Table 2. Infection of seed-propagated geranium varieties by P.
The vast majority (76 out of 77) of the geranium varieties supported lesion formation by a mixture of two isolates of P. pelargonii-zonalis (Tables 1 and 2). A total of 48.4% of the vegetative geraniums had lesions on > 20% of the total leaves. Five varieties had more than 10% of the leaves with 10 or more lesions per leaf (Table 1). A total of 89.1% of the seed geraniums had lesions on > 20% of the total leaves and 58.7% of the varieties had more than 10% of the leaves with 10 or more lesions per leaf (Table 2). Five vegetative and one seed geranium had less than 10% infected leaves. One vegetative variety (PAC Fox) did not become infected.
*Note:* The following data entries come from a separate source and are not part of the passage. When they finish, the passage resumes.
Lemma merge_call_spec b pre call cache r :
  (forall cache calls, cacheok cache -> exists cache' r, mergeCrossCalls keccak256 recover disk m b args cache calls = Ret (cache', r) /\
     cacheok cache' /\ merged_ok b calls r) ->
  cacheok cache -> merged_ok (S b) pre r ->
  exists cache' r', merge_call keccak256 recover disk m (mergeCrossCalls keccak256 recover disk m b args) args (cache, r) call = Ret (cache', r') /\
    cacheok cache' /\ merged_ok (S b) (pre ++ [call]) r'.
Proof.
  intros IH Hc Hr. unfold merge_call. destruct r as [e|[rs ws]]; [by eexists _, _|].
  destruct (ResolveContractIdentifier m (cc_Contract call)) as [t|] eqn:Et; [|by eexists _, _].
  destruct (loadLLMResponse disk m t (cc_Function call)) as [resp|] eqn:Er; [|by eexists _, _].
  pose proof (resolve_no_colon _ _ Et) as Ht.
  destruct (abstractToKeys_spec false (Reads resp) cache t Hc Ht) as (c1 & r1 & -> & Hc1 & Hr1). rewrite bind_ret.
  destruct r1 as [subR|]; [|by eexists _, _].
  destruct (abstractToKeys_spec true (Writes resp) c1 t Hc1 Ht) as (c2 & r2 & -> & Hc2 & Hr2). rewrite bind_ret.
  destruct r2 as [subW|]; [|by eexists _, _].
  destruct Hr as (Hb & HR & HW). destruct Hr1 as [R1 R2], Hr2 as [W1 W2].
  pose proof (fun n t' resp' => called_from_snoc keccak256 recover disk m pre call t resp n t' resp' Et Er) as Hsnoc.
  pose proof (covers_add keccak256 recover disk m args _ t resp false _ _ HR R1 R2) as CR. pose proof (covers_add keccak256 recover disk m args _ t resp true _ _ HW W1 W2) as CW.
  case_bool_decide as Ecc.
  - eexists _, _. split; [done|]. split; [done|]. rewrite Ecc in Hsnoc. split; [|split].
    + intros n t' resp' [?%Hb|[(-> & _)|(n' & -> & H)]]%Hsnoc; [lia|lia|by apply called_from_nil in H].
    + eapply covers_ext; [|exact CR]. intros n t' resp'. rewrite Hsnoc. cbn. split; [tauto|].
      intros [?|[?|(n' & -> & H)]]; [by left|by right|by apply called_from_nil in H].
    + eapply covers_ext; [|exact CW]. intros n t' resp'. rewrite Hsnoc. cbn. split; [tauto|].
      intros [?|[?|(n' & -> & H)]]; [by left|by right|by apply called_from_nil in H].
  - destruct (IH c2 (CrossCalls resp) Hc2) as (c3 & r3 & -> & Hc3 & Hr3). rewrite bind_ret. eexists _, _. split; [done|]. split; [done|].
    destruct r3 as [e|[nr nw]]; [done|]. destruct Hr3 as (Hb3 & NR & NW). split; [|split].
    + intros n t' resp' [?%Hb|[(-> & _)|(n' & -> & H%Hb3)]]%Hsnoc; lia.
    + rewrite app_assoc. eapply (covers_union keccak256 recover disk m args); [|exact CR|exact NR]. intros n t' resp'. rewrite Hsnoc. naive_solver.
    + rewrite app_assoc. eapply (covers_union keccak256 recover disk m args); [|exact CW|exact NW]. intros n t' resp'. rewrite Hsnoc. naive_solver.
Qed.

Lemma mergeCrossCalls_spec b : forall cache calls,
  cacheok cache -> exists cache' r, mergeCrossCalls keccak256 recover disk m b args cache calls = Ret (cache', r) /\
    cacheok cache' /\ merged_ok b calls r.
Proof.
  induction b as [|b IH]; intros cache calls Hc; cbn [mergeCrossCalls]; [by eexists _, _|].
  destruct (foldM_inv (merge_call keccak256 recover disk m (mergeCrossCalls keccak256 recover disk m b args) args)
    (fun pre st => cacheok st.1 /\ merged_ok (S b) pre st.2) calls (cache, inr ([], []))) as ([c r] & Hf & Hc' & Hr).
  - split; [done|]. split; [intros n t resp H; by apply called_from_nil in H|]. split; apply covers_nil.
  - intros pre call post [c r] _ [Hc1 Hr1]. destruct (merge_call_spec b pre call c r IH Hc1 Hr1) as (c' & r' & Hf & Hc' & Hr').
    exists (c', r'). by rewrite Hf.
  - exists c, r. by rewrite Hf.
Qed.

(** *** The answers do not depend on the cache *)
Definition same_answer {R} (o1 o2 : outcome (item_cache * R)) : Prop :=
  exists c1 c2 r, o1 = Ret (c1, r) /\ o2 = Ret (c2, r) /\ cacheok c1 /\ cacheok c2.

Lemma same_ret {R} c1 c2 (r : R) : cacheok c1 -> cacheok c2 -> same_answer (Ret (c1, r)) (Ret (c2, r)).
Proof. intros H1 H2. by exists c1, c2, r. Qed.

Lemma same_bind {R S} (o1 o2 : outcome (item_cache * R)) (f : item_cache * R -> outcome (item_cache * S)) :
  same_answer o1 o2 -> (forall c1 c2 r, cacheok c1 -> cacheok c2 -> same_answer (f (c1, r)) (f (c2, r))) -> same_answer (o1 ≫= f) (o2 ≫= f).
Proof. intros (c1 & c2 & r & -> & -> & H1 & H2) Hf. rewrite !bind_ret. by apply Hf. Qed.

Lemma same_foldM {R X} (f : item_cache * R -> X -> outcome (item_cache * R)) l :
  (forall c1 c2 r x, cacheok c1 -> cacheok c2 -> same_answer (f (c1, r) x) (f (c2, r) x)) ->
  forall c1 c2 r, cacheok c1 -> cacheok c2 -> same_answer (foldM f (c1, r) l) (foldM f (c2, r) l).
Proof.
  intros Hf. induction l as [|x l IH]; intros c1 c2 r H1 H2; [by apply same_ret|].
  cbn [foldM]. apply same_bind; [by apply Hf|]. intros d1 d2 r' K1 K2. by apply IH.
Qed.

Lemma abstractToKeys_same w accs addr : no_colon addr -> forall c1 c2, cacheok c1 -> cacheok c2 ->
  same_answer (abstractToKeys keccak256 recover m c1 addr accs args w) (abstractToKeys keccak256 recover m c2 addr accs args w).
Proof.
  intros Ha. induction accs as [|acc accs IH]; intros c1 c2 H1 H2; cbn [abstractToKeys]; [by apply same_ret|].
  apply same_bind.
  - destruct (abstractAccessToKeys_spec c1 addr acc w H1 Ha) as (d1 & r1 & E1 & A1 & K1).
    destruct (abstractAccessToKeys_spec c2 addr acc w H2 Ha) as (d2 & r2 & E2 & A2 & K2). rewrite A1 in A2. injection A2 as <-. by exists d1, d2, r1.
  - intros d1 d2 [more|] K1 K2; [|by apply same_ret]. apply same_bind; [by apply IH|]. intros e1 e2 r ??. by apply same_ret.
Qed.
Disease was more severe on the seed-propagated geranium with 57.8% of the varieties with more than ten lesions on > 10% of the leaves compared to 16.1% of the vegetative varieties.
The potential risk of widespread contamination from an accidental introduction of P. pelargonii-zonalis within a commercial operation is large. Lesions developed on the majority of the commercial varieties propagated by two major US geranium producers in 2004-2005. The geraniums tested in the present study represented approximately 72% and 88% of the total available in the 2005 or 2004-2005 catalogs of Oglevee Ltd. and Goldsmith Seeds, respectively. The potential for contamination within a greenhouse is very high even with the presence of few sporulating lesions (Fig. 1). Urediniosprore production of a related rust, Puccinia hemerocallidis on daylily, can range from 1,000 to 2,000 urediniospores per lesion in a 24-h period (Buck, unpublished). Urediniospores can be easily spread on workers, by watering, or by air movement from infected plants to non-contaminated stock. Compounding this is the time frame between infestation/infection to the development of discernable symptoms on the host. Yellow spots at the infection points were often not observed until 7 to 9 days post-infection and this varied with variety (Fig. 2). Until breeding programs for floriculture crops incorporate disease resistance as a desirable phenotype in variety selections disease problems will continue in commercial operations. The best defense against geranium rust continues to be avoidance of the pathogen by utilizing disease-free cuttings, minimizing leaf wetness, and maintaining clean stock.
Thanks to J. Youmans for assistance with the trials and Oglevee Ltd. and Goldsmith Seeds for providing plant materials.